Bhaskar Parichha

Bijayananad Patnaik (5 March 1916 – 17 April 1997), widely called Biju Patnaik, was an aeronautical engineer, navigator, industrialist, freedom fighter and pilot; above and beyond an exceptional politician. His was a flamboyant personality. Napoleon was his inspiration .Biju Patnaik had this unique trait of inspiring people and winning their hearts.

Born to Laxminarayan  Patnaik and Ashalata Devi,Biju’s father was a great nationalist and was a known figure of the Odia movement. Biju studied in Cuttack’s Mission Primary School and Christ College. He loved adventure. Accompanied by two other college friends, his remarkable journey   from Cuttack to Peshawar by cycling is legendary.

With a passion for flying, he joined Delhi Flying Club and Aeronautic Training College.
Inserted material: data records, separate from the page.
(* ===== verification/InputSelector.v ===== *)
(** * Input selection ([minotari/src/transactions/input_selector.rs],
    [transactions/fee_estimator.rs])

    The fee table, the default output size and the branch-and-bound search belong
    to the transaction library; [SelectionExt] names what the selector uses of
    them and [SelectionLaws] what it relies on. *)
From S2P Require Import Prelude Models DisplayTypes External Schema BalanceDb OutputsDb TipBlocksDb.
From S2P Require Import AccountsDb.
#[local] Open Scope Z_scope.

(** ** The library's search *)

(** The result of [bnb.search()]. *)
Record BnbSelection {X : Ext} := mkBnbSelection {
  selected_utxos : list DbWalletOutput;
  current_value : Z;
  has_change : bool;
  final_fee : Z;
}.

Class SelectionExt {X : Ext} := {
  (** [Fee::calculate(fee_per_gram, kernels, inputs, outputs, size)]. *)
  fee_calculate : Z -> Z -> Z -> Z -> Z -> Z;
  default_features_and_scripts_size : outcome string Z;
  (** [Display] of [MicroMinotari]. *)
  micro_minotari_text : Z -> string;
  (** The builder and its search: outputs, target, fee per input, total output
      fee, change fee. *)
  branch_and_bound : list DbWalletOutput -> Z -> Z -> Z -> Z -> outcome string (option BnbSelection);
}.

(** A selection picks distinct outputs among those offered, reports their total
    value, and that value covers the target and the fee; amounts are [u64]. *)
Class SelectionLaws {X : Ext} (SE : SelectionExt) := {
  bnb_subset : forall uo t fi fo fc s, branch_and_bound uo t fi fo fc = Ok (Some s) ->
    selected_utxos s ⊆+ uo;
  bnb_value : forall uo t fi fo fc s, branch_and_bound uo t fi fo fc = Ok (Some s) ->
    current_value s = zsum (fun u => wo_value (dwo_output u)) (selected_utxos s);
  bnb_covers : forall uo t fi fo fc s, branch_and_bound uo t fi fo fc = Ok (Some s) ->
    t + final_fee s <= current_value s;
  bnb_value_u64 : forall uo t fi fo fc s, branch_and_bound uo t fi fo fc = Ok (Some s) -> is_u64 (current_value s);
  bnb_fee_u64 : forall uo t fi fo fc s, branch_and_bound uo t fi fo fc = Ok (Some s) -> is_u64 (final_fee s);
  fee_calculate_u64 : forall g k i o b, is_u64 (fee_calculate g k i o b);
}.

(** ** The selector *)
Inductive UtxoSelectionError :=
| SerializationError (msg : string)
| InsufficientFunds (available required : Z)
| FundsPending (available pending required : Z)
| SelDbError (e : WalletDbError)
| ServiceError (msg : string).

Record InputSelector := mkInputSelector {
  is_account_id : Z;
  confirmation_window : Z;
}.

Section Selector.
Context {X : Ext} {SE : SelectionExt}.

Record UtxoSelection := mkUtxoSelection {
  us_utxos : list DbWalletOutput;
  us_requires_change_output : bool;
  us_total_value : Z;
  us_fee_without_change : Z;
  us_fee_with_change : Z;
}.

(** [UtxoSelection::fee]. *)
Definition selection_fee (s : UtxoSelection) : Z :=
  if us_requires_change_output s then us_fee_with_change s else us_fee_without_change s.

(** [Display] of the error. *)
Definition selection_error_to_string (e : UtxoSelectionError) : string :=
  match e with
  | SerializationError msg => "Serialization error: " +:+ msg
  | InsufficientFunds available required =>
      "Not enough funds. Available: " +:+ micro_minotari_text available +:+ ", required: " +:+
      micro_minotari_text required
  | FundsPending available pending required =>
      "Funds are pending. Available: " +:+ micro_minotari_text available +:+ ", Pending: " +:+
      micro_minotari_text pending +:+ ", Required: " +:+ micro_minotari_text required
  | SelDbError e => "Database execution error: " +:+ db_error_to_string e
  | ServiceError msg => "UTXO selection service error: " +:+ msg
  end.

Definition SelM (A : Type) : Type := M Db UtxoSelectionError A.
Definition sel_db {A} (m : DbM A) : SelM A := map_err SelDbError m.

(** The fees from the search's result. *)
Definition make_selection (selection : BnbSelection) (kernel_fee default_output_fee : Z) :
    outcome UtxoSelectionError UtxoSelection :=
  outcome_bind (mm_plus (final_fee selection) kernel_fee) (fun final_fee =>
  outcome_bind
    (if has_change selection then Ok (final_fee, mm_saturating_sub final_fee default_output_fee)
     else outcome_bind (mm_plus final_fee default_output_fee) (fun w => Ok (w, final_fee)))
    (fun '(fee_with_change, fee_without_change) =>
  Ok (mkUtxoSelection (selected_utxos selection) (has_change selection) (current_value selection)
    fee_without_change fee_with_change))).

Definition min_selectable_height (s : InputSelector) (tip : option ScannedTipBlock) : Z :=
  u64_saturating_sub (match tip with Some b => stb_height b | None => 0 end) (confirmation_window s).

Definition select_unspent_outputs (s : InputSelector) (amount num_outputs fee_per_gram : Z)
    (estimated_output_size : option Z) : SelM UtxoSelection :=
  let! tip := sel_db (get_latest_scanned_tip_block_by_account (is_account_id s)) in
  let min_height := min_selectable_height s tip in
  let! (locked_amount, _unconfirmed, _locked_and_unconfirmed) :=
    sel_db (get_output_totals_for_account (is_account_id s)) in
  let! total_unspent_balance := sel_db (get_total_unspent_balance (is_account_id s)) in
  let available_balance := total_unspent_balance in
  let! total_including_locked := lift (mm_plus total_unspent_balance locked_amount) in
  if (available_balance <=? amount) && (total_including_locked >=? amount) then
    throw (FundsPending available_balance locked_amount amount)
  else
  let! uo := sel_db (fetch_unspent_outputs (is_account_id s) min_height) in
  let! features_and_scripts_byte_size := lift
    (match estimated_output_size with
     | Some sz => Ok sz
     | None => outcome_map_err SerializationError default_features_and_scripts_size
     end) in
  let kernel_fee := fee_calculate fee_per_gram 1 0 0 0 in
  let default_output_fee := fee_calculate fee_per_gram 0 0 1 features_and_scripts_byte_size in
  let output_fee := fee_calculate fee_per_gram 0 0 num_outputs features_and_scripts_byte_size in
  let input_fee := fee_calculate fee_per_gram 0 1 0 0 in
  let! target_amount := lift (mm_plus amount kernel_fee) in
  let! selection_result := lift (outcome_map_err ServiceError
    (branch_and_bound uo target_amount input_fee output_fee default_output_fee)) in
  match selection_result with
  | None =>
      let! required := lift (mm_plus amount 1) in
      throw (InsufficientFunds total_unspent_balance required)
  | Some selection => lift (make_selection selection kernel_fee default_output_fee)
  end.

(** ** Fee estimates ([fee_estimator.rs]) *)
Inductive FeePriority := Slow | Medium | Fast.

Record FeeEstimateResult := mkFeeEstimateResult {
  priority : FeePriority;
  fee_per_gram : Z;
  estimated_fee : Z;
  total_amount_required : Z;
  input_count : Z;
}.

(** [FeePerGramStat] of the transaction library. *)
Record FeePerGramStat := mkFeePerGramStat {
  stat_order : Z;
  min_fee_per_gram : Z;
  avg_fee_per_gram : Z;
  max_fee_per_gram : Z;
}.

(** Fast, medium and slow fees; the defaults when there are no statistics. *)
Definition fees_from_stats (stats : list FeePerGramStat) : Z * Z * Z :=
  match stats with
  | [] => (10, 5, 1)
  | s0 :: rest =>
      (avg_fee_per_gram s0, avg_fee_per_gram (hd s0 rest), min_fee_per_gram (List.last rest s0))
  end.

Definition calculate_single_estimate (prio : FeePriority)
    (fee_per_gram amount input_count output_count output_size : Z) : outcome string FeeEstimateResult :=
  outcome_bind (u64_mul output_size output_count) (fun size =>
  let fee := fee_calculate fee_per_gram 1 input_count output_count size in
  outcome_bind (mm_plus amount fee) (fun total =>
  Ok (mkFeeEstimateResult prio fee_per_gram fee total input_count))).

(** The errors of [anyhow] are their texts.  [pool] is the request for a connection, [client]
    the creation of the HTTP client for the node's address and [stats] the answer of the base
    node; an error of the node counts as no statistics. *)
Definition estimate_fees (pool client : outcome string unit) (stats : outcome string (list FeePerGramStat))
    (account_name : string) (amount num_outputs confirmation_window : Z) (estimated_output_size : option Z) :
    M Db string (list FeeEstimateResult) :=
  lift pool ;;;
  let! account := map_err db_error_to_string (get_account_by_name account_name) in
  let! account := lift (ok_or account ("Account with name '" +:+ account_name +:+ "' not found")) in
  lift client ;;;
  let '(fast_fee, medium_fee, slow_fee) :=
    fees_from_stats (match stats with Ok l => l | _ => [] end) in
  let! selection := map_err selection_error_to_string
    (select_unspent_outputs (mkInputSelector (a_id account) confirmation_window)
      amount num_outputs fast_fee estimated_output_size) in
  let input_count := Z.of_nat (length (us_utxos selection)) in
  let! total_outputs := lift (if us_requires_change_output selection then u64_add num_outputs 1 else Ok num_outputs) in
  let! output_size := lift
    (match estimated_output_size with
     | Some sz => Ok sz
     | None => default_features_and_scripts_size
     end) in
  lift (outcome_mapM (fun '(prio, fee_per_gram) =>
    calculate_single_estimate prio fee_per_gram amount input_count total_outputs output_size)
    [(Slow, slow_fee); (Medium, medium_fee); (Fast, fast_fee)]).

End Selector.
(* ===== verification/Manager.v ===== *)
(** * Creating and sending transactions ([minotari/src/transactions/manager.rs])

    A [TransactionSender] locks funds for a recipient, prepares the transaction
    for signing, and later records, broadcasts and displays the signed one.  The
    address and the preparation, which the transaction library computes from the
    account's keys, are arguments. *)
From S2P Require Import Prelude Models DisplayTypes External Schema OutputsDb PendingDb CompletedDb.
From S2P Require Import DisplayedDb Subset Builder InputSelector Monitor.
#[local] Open Scope Z_scope.

#[local] Notation "x |> f" := (f x) (at level 50, left associativity, only parsing).

(** [Recipient] ([one_sided_transaction.rs]). *)
Record Recipient := mkRecipient {
  rc_address : string;
  rc_amount : Z;
  rc_payment_id : option string;
}.

Inductive SenderError :=
| SendDb (e : WalletDbError)
| SendSelection (e : UtxoSelectionError)
| SendMsg (msg : string).

Section Manager.
Context {X : Ext} {SE : SelectionExt} {C : TxClient}.

Record ProcessedTransaction := mkProcessedTransaction {
  pr_id : option string;
  idempotency_key : string;
  recipient : Recipient;
  seconds_to_lock_utxos : Z;
  pr_selected_utxos : list DbWalletOutput;
}.

Definition processed_id (p : ProcessedTransaction) : string := default "" (pr_id p).

Definition update_id (id : string) (p : ProcessedTransaction) : ProcessedTransaction :=
  mkProcessedTransaction (Some id) (idempotency_key p) (recipient p) (seconds_to_lock_utxos p)
    (pr_selected_utxos p).

Definition set_selected_utxos (l : list DbWalletOutput) (p : ProcessedTransaction) : ProcessedTransaction :=
  mkProcessedTransaction (pr_id p) (idempotency_key p) (recipient p) (seconds_to_lock_utxos p) l.

Record TransactionSender := mkTransactionSender {
  account : AccountRow;
  processed_transactions : ProcessedTransaction;
  ts_fee_per_gram : Z;
  ts_confirmation_window : Z;
}.

Definition SndM (A : Type) : Type := M Db SenderError A.
Definition snd_db {A} (m : DbM A) : SndM A := map_err SendDb m.

(** [TransactionSender::new] looks the account up and starts with an empty
    processed transaction and a fee of 5 per gram. *)
Definition TransactionSender_new (account_name : string) (row : option AccountRow)
    (confirmation_window : Z) : outcome SenderError TransactionSender :=
  outcome_bind (ok_or row (SendMsg ("Account with name '" +:+ account_name +:+ "' not found"))) (fun a =>
  Ok (mkTransactionSender a (mkProcessedTransaction None "" (mkRecipient "" 0 None) 0 []) 5
    confirmation_window)).

(** The address of the account, with whether it supports one-sided payments. *)
Context (sender_address : outcome SenderError (string * bool)).
(** [prepare_transaction_builder], which loads the inputs and the fee into the
    library's builder, and the library's preparation for signing. *)
Context {TxBuilder Prepared : Type}
  (prepare_transaction_builder : Z -> list WalletOutput -> outcome SenderError TxBuilder)
  (prepare_one_sided_transaction_for_signing :
     TxBuilder -> Recipient -> string -> outcome SenderError Prepared).

Definition validate_transaction_creation_request (self : TransactionSender) (p : ProcessedTransaction) :
    SndM unit :=
  let! already := snd_db (check_if_transaction_was_already_completed_by_idempotency_key
    (idempotency_key p) (a_id (account self))) in
  if already then throw (SendMsg "A pending transaction with the same idempotency key already exists")
  else
    let! (_, one_sided) := lift sender_address in
    if one_sided : bool then ret tt
    else throw (SendMsg "The sender address does not support one-sided transactions.").

Definition check_if_transaction_expired (self : TransactionSender) (p : ProcessedTransaction) : SndM unit :=
  let! is_expired := snd_db (check_if_transaction_is_expired_by_idempotency_key
    (idempotency_key p) (a_id (account self))) in
  if is_expired : bool then
    snd_db (update_pending_transaction_status (processed_id p) PendingTransactionStatus.Expired) ;;;
    throw (SendMsg "The transaction has expired.")
  else ret tt.

Definition create_utxo_selection (self : TransactionSender) (p : ProcessedTransaction) : SndM UtxoSelection :=
  map_err SendSelection
    (select_unspent_outputs (mkInputSelector (a_id (account self)) (ts_confirmation_window self))
      (rc_amount (recipient p)) 1 (ts_fee_per_gram self) None).

(** Each statement commits on its own: there is no transaction around them. *)
Definition manager_create_pending_transaction (self : TransactionSender) (uuid : string)
    (p : ProcessedTransaction) : SndM (string * ProcessedTransaction) :=
  let! now := gets clock in
  let! expires_at := lift (datetime_plus now (as_i64 (seconds_to_lock_utxos p))) in
  let! utxo_selection := create_utxo_selection self p in
  let! pending_tx_id := snd_db (create_pending_transaction uuid (idempotency_key p) (a_id (account self))
    (us_requires_change_output utxo_selection) (us_total_value utxo_selection)
    (us_fee_without_change utxo_selection) (us_fee_with_change utxo_selection) expires_at) in
  for_each (fun utxo => snd_db (lock_output (dwo_id utxo) pending_tx_id expires_at))
    (us_utxos utxo_selection) ;;;
  let p := match pr_selected_utxos p with
    | [] => set_selected_utxos (us_utxos utxo_selection) p
    | _ => p
    end in
  ret (pending_tx_id, p).

Definition create_or_find_pending_transaction (self : TransactionSender) (uuid : string)
    (p : ProcessedTransaction) : SndM (string * ProcessedTransaction) :=
  let! response := snd_db (find_pending_transaction_by_idempotency_key (idempotency_key p)
    (a_id (account self))) in
  match response with
  | Some pending_tx => ret (pt_id pending_tx, p)
  | None => manager_create_pending_transaction self uuid p
  end.

(** Both errors are logged and dropped. *)
Definition fail_and_unlock_pending_transaction (pending_tx_id : string) : SndM unit :=
  attempt (snd_db (update_pending_transaction_status pending_tx_id PendingTransactionStatus.Expired)) ;;;
  attempt (snd_db (unlock_outputs_for_request pending_tx_id)) ;;;
  ret tt.

(** Selecting the inputs and preparing the transaction. *)
Definition prepare_locked (self : TransactionSender) (p : ProcessedTransaction) : SndM Prepared :=
  let! utxo_selection := match pr_selected_utxos p with
    | [] => snd_db (fetch_outputs_by_lock_request_id (processed_id p))
    | l => ret l
    end in
  let! tx_builder := lift (prepare_transaction_builder (ts_fee_per_gram self)
    (map dwo_output utxo_selection)) in
  let! (sender, _) := lift sender_address in
  lift (prepare_one_sided_transaction_for_signing tx_builder (recipient p) sender).

Definition start_new_transaction (self : TransactionSender) (uuid key : string) (to : Recipient)
    (seconds_to_lock_utxo : Z) : SndM (Prepared * TransactionSender) :=
  let p := mkProcessedTransaction None key to seconds_to_lock_utxo [] in
  validate_transaction_creation_request self p ;;;
  let! (pending_transaction_id, p) := create_or_find_pending_transaction self uuid p in
  let p := update_id pending_transaction_id p in
  let! result := attempt (prepare_locked self p) in
  match result with
  | Ok res =>
      ret (res, mkTransactionSender (account self) p (ts_fee_per_gram self) (ts_confirmation_window self))
  | Err e => fail_and_unlock_pending_transaction pending_transaction_id ;;; throw e
  | Panic msg => panic msg
  end.

(** ** Finalising *)

(** What the library's signed result holds. *)
Record SignedOneSidedTransactionResult := mkSignedResult {
  sg_fee : Z;
  sg_transaction : Transaction;
  sg_kernel_excess : option string;
  sg_tx_id : Z;
  sent_hashes : list string;
  sg_outputs : list WalletOutput;
  sg_change_output : option WalletOutput;
}.

(** [.inspect_err(fail_and_unlock)]: release the funds, then raise the error. *)
Definition or_unlock {A} (p : ProcessedTransaction) (m : SndM A) : SndM A :=
  let! r := attempt m in
  match r with
  | Ok a => ret a
  | Err e => fail_and_unlock_pending_transaction (processed_id p) ;;; throw e
  | Panic msg => panic msg
  end.

Definition pending_output (is_change : bool) (o : WalletOutput) : TransactionOutput :=
  mkTransactionOutput (wo_output_hash o) (wo_value o) OutputStatus.Unspent 0 fixed_hash_default
    OutputType_Standard is_change.

Definition pending_input (u : DbWalletOutput) : TransactionInput :=
  mkTransactionInput (wo_output_hash (dwo_output u)) (wo_value (dwo_output u)) (dwo_id u) fixed_hash_default.

Definition build_pending_displayed_transaction (self : TransactionSender) (now : Z)
    (p : ProcessedTransaction) (signed : SignedOneSidedTransactionResult) :
    outcome SenderError DisplayedTransaction :=
  outcome_bind (outcome_fold (fun debit u => mm_plus debit (wo_value (dwo_output u))) 0 (pr_selected_utxos p))
    (fun debit =>
  outcome_bind (match sg_change_output signed with
    | Some change => mm_plus 0 (wo_value change)
    | None => Ok 0
    end) (fun credit =>
  outcome_map_err (fun e => SendMsg ("Failed to build displayed transaction: " +:+ processor_error_to_string e))
    (Builder.new
     |> Builder.account_id (a_id (account self))
     |> Builder.direction Outgoing
     |> Builder.status TDS.Pending
     |> Builder.source OneSided
     |> Builder.credits_and_debits credit debit
     |> Builder.message (rc_payment_id (recipient p))
     |> Builder.counterparty (Some (rc_address (recipient p)))
     |> Builder.blockchain_info 0 fixed_hash_default now 0
     |> Builder.fee (Some (sg_fee signed))
     |> Builder.inputs (map pending_input (pr_selected_utxos p))
     |> Builder.outputs (map (pending_output false) (sg_outputs signed)
          ++ map (pending_output true) (option_list (sg_change_output signed)))
     |> Builder.sent_output_hashes (sent_hashes signed)
     |> Builder.build (sg_tx_id signed)))).

(** Record the answer of the network to the submission. *)
Definition handle_submission (p : ProcessedTransaction) (completed_tx_id : Z)
    (response : outcome string TxSubmissionResponse) : SndM unit :=
  match response with
  | Panic msg => panic msg
  | Err e =>
      snd_db (mark_completed_transaction_as_rejected completed_tx_id
        ("Transaction submission failed: " +:+ e)) ;;;
      fail_and_unlock_pending_transaction (processed_id p) ;;;
      throw (SendMsg ("Transaction submission failed: " +:+ e))
  | Ok submission_response =>
      if accepted submission_response then
        snd_db (mark_completed_transaction_as_broadcasted completed_tx_id 1)
      else match rejection_reason submission_response with
      | AlreadyMined => ret tt
      | reason =>
          snd_db (mark_completed_transaction_as_rejected completed_tx_id (reason_to_string reason)) ;;;
          fail_and_unlock_pending_transaction (processed_id p) ;;;
          throw (SendMsg ("Transaction was not accepted by the network: " +:+ reason_to_string reason))
      end
  end.

(** [client] is the parsing of the node's address. *)
Definition finalize_transaction_and_broadcast (self : TransactionSender)
    (signed : SignedOneSidedTransactionResult) (client : outcome string unit) : SndM DisplayedTransaction :=
  let p := processed_transactions self in
  or_unlock p (check_if_transaction_expired self p) ;;;
  let kernel_excess := default "" (sg_kernel_excess signed) in
  let! serialized_transaction := or_unlock p (lift (outcome_map_err
    (fun e => SendMsg ("Failed to serialize transaction: " +:+ e)) (transaction_to_json (sg_transaction signed)))) in
  let sent_output_hash := hex_encode <$> head (sent_hashes signed) in
  or_unlock p (snd_db (update_pending_transaction_status (processed_id p) PendingTransactionStatus.Completed)) ;;;
  let completed_tx_id := sg_tx_id signed in
  or_unlock p (snd_db (create_completed_transaction (a_id (account self)) (processed_id p) kernel_excess
    serialized_transaction sent_output_hash completed_tx_id)) ;;;
  lift (outcome_map_err SendMsg client) ;;;
  handle_submission p completed_tx_id (submit_transaction (sg_transaction signed)) ;;;
  let! now := gets clock in
  let! displayed_transaction := lift (build_pending_displayed_transaction self now p signed) in
  snd_db (insert_displayed_transaction displayed_transaction) ;;;
  ret displayed_transaction.

End Manager.
(** ** The router ([create_router]) *)
Inductive ApiRequest :=
| GetVersion
| GetBalance (name : string)
| GetAddress (name : string)
| CreateAddressWithPaymentId (name payment_id_hex : string)
| GetScanStatus (name : string)
| GetEvents (name : string) (pagination : PaginationParams)
| GetCompletedTransactions (name : string) (pagination : PaginationParams)
| GetCompletedTransactionByPayref (name payref : string)
| GetDisplayedTransactions (name : string) (pagination : PaginationParams)
| GetDisplayedTransactionsByPayref (name payref : string)
| LockFunds (name : string) (body : LockFundsRequest)
| CreateUnsignedTransaction (name : string) (body : CreateTransactionRequest)
| EstimateFees (name : string) (body : EstimateFeeRequest)
| BurnFunds (name : string) (body : BurnFundsRequest).

Inductive Reply :=
| VersionReply (v : VersionResponse)
| BalanceReply (b : AccountBalance)
| AddressReply (a : AddressResponse)
| PaymentIdAddressReply (a : AddressWithPaymentIdResponse)
| ScanStatusReply (s : ScanStatusResponse)
| EventsReply (l : list EventRow)
| CompletedReply (l : list CompletedTransactionResponse)
| CompletedTransactionReply (t : CompletedTransactionResponse)
| DisplayedReply (l : list DisplayedTransaction)
| LockReply (r : LockFundsResult)
| UnsignedReply (json : string)
| FeesReply (l : list FeeEstimateResult)
| BurnReply (r : BurnFundsResponse).

Definition reply {A} (f : A -> Reply) (m : ApiM A) : ApiM Reply := let! a := m in ret (f a).

(** [u0], [u1] and [u2] are the fresh ids of the request. *)
Definition handle (u0 u1 u2 : string) (req : ApiRequest) : ApiM Reply :=
  match req with
  | GetVersion => reply VersionReply api_get_version
  | GetBalance name => reply BalanceReply (api_get_balance name)
  | GetAddress name => reply AddressReply (api_get_address name)
  | CreateAddressWithPaymentId name h => reply PaymentIdAddressReply (api_create_address_with_payment_id name h)
  | GetScanStatus name => reply ScanStatusReply (api_get_scan_status name)
  | GetEvents name p => reply EventsReply (api_get_events name p)
  | GetCompletedTransactions name p => reply CompletedReply (api_get_completed_transactions name p)
  | GetCompletedTransactionByPayref name r =>
      reply CompletedTransactionReply (api_get_completed_transaction_by_payref name r)
  | GetDisplayedTransactions name p => reply DisplayedReply (api_get_displayed_transactions name p)
  | GetDisplayedTransactionsByPayref name r => reply DisplayedReply (api_get_displayed_transactions_by_payref name r)
  | LockFunds name body => reply LockReply (api_lock_funds u0 u1 name body)
  | CreateUnsignedTransaction name body => reply UnsignedReply (api_create_unsigned_transaction u0 u1 name body)
  | EstimateFees name body => reply FeesReply (api_estimate_fees name body)
  | BurnFunds name body => reply BurnReply (api_burn_funds u0 u1 u2 name body)
  end.

(** The status and the body; after a panic outside a blocking task the connection is
    dropped without a response. *)
Definition respond (r : outcome ApiError Reply) : option (Z * (Reply + string)) :=
  match r with
  | Ok reply => Some (200, inl reply)
  | Err e => Some (fst (into_response e), inr (snd (into_response e)))
  | Panic _ => None
  end.

Definition serve (u0 u1 u2 : string) (req : ApiRequest) (d : Db) : option (Z * (Reply + string)) * Db :=
  let '(r, d') := handle u0 u1 u2 req d in (respond r, d').

End Api.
In the height of India’s independence struggle, Biju was the chief of the air transport command. A daredevil, he pioneered risky operations across the Himalayas to help the Chinese revolutionaries in Chiang Kai-shek’s china. He once flew all the way to Stalingrad.

His efforts to evacuate British families from Rangoon when the Japanese invaded Burma during the Second World War earned him kudos. While flying them to safety, he used to drop leaflets supporting the Indian National Army’s cause. For his contributions to Indonesia’s independence, Biju earned the rare honor of ‘Bhoomi Putra’ or ‘Son of the Soil’ from this Southeast Asian nation.

If leaders walk the talk to make a difference, promote a vision and change the way people think, feel and act, Biju Patnaik did all that with great ease. He sounded like a true leader every time .Thrilling was his words. He had a great resolve and the numerous personal sacrifices he made for the cause of independence catapulted him to a national leader.

Although he was a pan-Indian leader, his heart was essentially in Odisha and its people.Penniless after Independence, he set about establishing an industrial empire in Odisha ,  comprising of  iron ore and manganese mines, steel and textile mills and an airline, most of which he sold  off  later  to enter politics  full-time.

When Biju Patnaik became chief minister of Odisha in 1961, replacing his mentor Dr Harekrushna Mahatab, he was only 45.Barely two years into chiefministership, he quit following the famous Kamraj plan.

Indira Gandhi’s emergency saw Biju in jail (1975-77). He was elected as an MP from Kendrapada post-emergency and was made steel and mines minister in Morarji Desai’s government. The collapse of the government in 1979 pushed Biju Patnaik into some sort of political oblivion, only to bounce back in 1990 and become   chief minister after a gap of twenty seven years.

Biju ushered in large private investments in Odisha in his second stint in office and enacted laws to empower women at the grassroots level, besides many other reformist measures- electricity reformation being the prominent one.

Biju was a king maker. He has formed parties, made prime ministers and has even seen their eclipse. He has seen great splits -the Congress split in 1969, the Janata Party split in 1979 and the Janata Dal split in 1993.

Like Pandit Jawaharlal Nehru, who treasured him so much, Biju believed in national unity, democracy, secularism and the end of imperialism. His federal thesis too had many takers .When Biju fought for Odisha, in essence he fought for the states.

No other leader occupied the imagination of the people of Odisha like Biju Patnaik did. He was a restless leader, a doer and an icon. His life took many torturous courses of failures and successes. But he had the guts to face them.

Biju Patnaik and Odisha are indissoluble .The connect is everlasting. The legacy he left behind has now moved into a historic era of political stability and economic prosperity.